A 10-handicap golfer once said, "I have never three-putted, I have merely one-putted many times from wherever the ball was."
This quote echoes the classic golfing mantra, "'one shot at a time"—which is sound advice when directed towards focusing on the current shot and leaving the previous one behind. All golfers can benefit from applying it to their iron shots. However, since putting has a definite outcome, golfers continually think, "this is my first putt, this is my second putt, and so on." They believe that one-putting is great and two-putting is okay, but three-putting should be avoided at all costs, because in almost all scenarios, a three-putt results in a bogey or worse.

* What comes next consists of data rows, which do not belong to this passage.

Definition determineEvaluationScopeFromTriggerSecGroup
  (ec2 : directory) (triggerSecGroup : string) : M scope :=
  reservations <- instancesForSecurityGroupId ec2 triggerSecGroup ;;
  found <-
    foldM (fun found reservation =>
      foldM (fun '(instancesToEvaluate, secGroupsToCheck) instance =>
        let instancesToEvaluate :=
          dict_set (InstanceId instance) (PyList []) instancesToEvaluate in
        groups <- secGroupsForInstanceId ec2 (InstanceId instance) ;;
        lift (rfold (fun '(instancesToEvaluate, secGroupsToCheck) group =>
                attached <- getitem instancesToEvaluate (InstanceId instance) ;;;
                attached <- append attached (Str (GroupId group)) ;;;
                secGroupsToCheck <- set_add secGroupsToCheck (Str (GroupId group)) ;;;
                Ok (dict_set (InstanceId instance) attached instancesToEvaluate,
                    secGroupsToCheck))
              groups (instancesToEvaluate, secGroupsToCheck)))
        (Instances reservation) found)
      reservations ([], []) ;;
  ret {| instancesToEvaluate := fst found; secGroupsToCheck := PySet (snd found) |}.

Definition find_exposed_ports (ip_permissions : option (list permission))
  : list Z :=
  fold_left (fun exposed_ports permission =>
    fold_left (fun exposed_ports ip =>
      if contains "0.0.0.0/0" (CidrIp ip)
      then exposed_ports ++ range (FromPort permission) (ToPort permission + 1)
      else exposed_ports)
      (IpRanges permission) exposed_ports)
    (match ip_permissions with Some l => l | None => [] end) [].

Definition expand_range (ports : string) : result (list Z) :=
  if contains "-" ports then
    lower <- index (split "-" ports) 0 ;;;
    lower <- int lower ;;;
    upper <- index (split "-" ports) 1 ;;;
    upper <- int upper ;;;
    Ok (range lower (upper + 1))
  else
    port <- int ports ;;;
    Ok [port].

(** The loop of [find_violation] over the keys still to visit; it returns at
    the first forbidden port found among the exposed ones. *)
Fixpoint find_violation_loop (exposed_ports : list Z)
  (forbidden_ports : dict string) (remaining : list string) : result bool :=
  match remaining with
  | [] => Ok false
  | forbidden :: rest =>
      spec <- getitem forbidden_ports forbidden ;;;
      ports <- expand_range spec ;;;
      if existsb (fun port => existsb (Z.eqb port) exposed_ports) ports
      then Ok true
      else find_violation_loop exposed_ports forbidden_ports rest
  end.

Definition find_violation (exposed_ports : list Z)
  (forbidden_ports : dict string) : result bool :=
  find_violation_loop exposed_ports forbidden_ports (keys forbidden_ports).

Definition getViolationGroups (ec2 : directory) (secGroupSet : collection)
  (forbiddenPorts : dict string) : M (list value) :=
  foldM (fun violations secGroup =>
    permissions <- securityGroupIpPermissions ec2 secGroup ;;
    let exposed_ports := find_exposed_ports permissions in
    violated <- lift (find_violation exposed_ports forbiddenPorts) ;;
    ret (if violated : bool then violations ++ [secGroup] else violations))
    (items secGroupSet) [].

(** Lines 134 to 145 of [evaluate_compliance]: the scope of the trigger,
    [None] when the function returns [False] at once. *)
Definition trigger_scope (ec2 : directory)
  (configuration_item : configuration_item) : M (option scope) :=
  if String.eqb (resourceType configuration_item) "AWS::EC2::SecurityGroup" then
    triggerSecGroupId <- lift (getitem (configuration configuration_item) "groupId") ;;
    scope <- determineEvaluationScopeFromTriggerSecGroup ec2 triggerSecGroupId ;;
    ret (Some scope)
  else if String.eqb (resourceType configuration_item) "AWS::EC2::Instance" then
    instanceId <- lift (getitem (configuration configuration_item) "instanceId") ;;
    groups <- secGroupsForInstanceId ec2 instanceId ;;
    groupSet <- lift (set_of (map Dict groups)) ;;
    ret (Some {| secGroupsToCheck := PyList (map Dict groups);
                 instancesToEvaluate := [(instanceId, PySet groupSet)] |})
  else
    ret None.

(** Lines 150 to 156: the violating groups of every instance of the scope. *)
Definition violation_instances (instancesToEvaluate : dict collection)
  (violationGroups : list value) : result (dict (list value)) :=
  rfold (fun violationInstances instance =>
    rfold (fun violationInstances group =>
      attached <- getitem instancesToEvaluate instance ;;;
      found <- member group attached ;;;
      if found : bool then
        listed <- getitem violationInstances instance ;;;
        Ok (dict_set instance (listed ++ [group]) violationInstances)
      else Ok violationInstances)
      violationGroups (dict_set instance [] violationInstances))
    (keys instancesToEvaluate) [].

(** [None] stands for the [False] of the last branch. *)
Definition evaluate_compliance (ec2 : directory)
  (configuration_item : configuration_item) (rule_parameters : dict string)
  : M (option (dict (list value))) :=
  found <- trigger_scope ec2 configuration_item ;;
  match found with
  | None => ret None
  | Some scope =>
      let instancesToEvaluate := instancesToEvaluate scope in
      violationGroups <-
        getViolationGroups ec2 (secGroupsToCheck scope) rule_parameters ;;
      violationInstances <-
        lift (violation_instances instancesToEvaluate violationGroups) ;;
      ret (Some violationInstances)
  end.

The process of "putt counting" produces an unfavorable mindset for golfers of any skill level. Next time you find yourself doing it, try changing your mental approach to "one putt," where each putt is treated as a single event—because it is. Remember, no other putt, past or future, influences your "one putt." Many golfers approach their "second putt" differently, becoming concerned about not making par. This negative focus causes them to be anxious and think about things unrelated to the putt, like missing.
This is known as ironic processing, and it's a mental distraction. By trying not to think about something, we allow it to distract us from the task at hand. To combat this, I urge golfers to think of every putt as their first putt—which technically it is, since it's their first attempt to sink that specific putt.

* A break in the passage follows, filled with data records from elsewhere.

(** * Quality-scored multi-expert orchestration: a shallow embedding

    This development embeds the routing, scoring and synthesis logic of the
    digital-twin agent system (src/agents) and proves the properties that its
    specification states about it.  It also embeds the response store
    (src/utils/file_streamer.py) and the start-up, background-task and
    responses handlers of the ingress layer (src/api/routes.py), and proves
    further properties that the code itself shows.

    Conventions of the embedding.
    - Python [float] values are embedded as exact rationals [Q]; every
      comparison and every constant is the one written in the source, and
      rounding is not modelled.
    - Python [str] values are embedded as [string], and the embedding covers
      ASCII text: [str.lower], [str.strip] and [len] are modelled on it, and
      a statement that depends on one of them on free text says so with the
      hypothesis [ascii_text].
    - A Python [dict] is an insertion-ordered association list.
    - Code that can raise returns in the [res] monad; the methods of an agent
      object that update counters thread the agent state explicitly.
    - Clock readings, [str] of a dict and float formatting are inputs of the
      embedding.  Logging, and the prompt text that the expert stubs build
      and never use, do not affect any result and are left out.
    - The JSON serializer and the outcome of constructing the AutoGen
      assistants and the expert classes are inputs as well; the response
      file is its text, and reading and writing it are taken to succeed. *)

From Stdlib Require Import List String Ascii Bool Arith ZArith QArith Lia Lqa.
From Stdlib Require Import DecimalString.
Import ListNotations.
Open Scope list_scope.
Open Scope string_scope.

Golfers who adopt this "one-putt" mindset often report a sense of freedom and a release of pressure when they relate the number of putts to their overall score.
Here are some tips to effectively practice the "one-putt" mindset:
- Evaluate each putt as a separate stroke, taking into account all variables—line, speed, wind, grain, slope, etc.
- Define each putt as your first putt
- In rhythm with your breathing, repeat "one-putt, one-putt, one-putt"
- Regardless of the outcome, start the process again.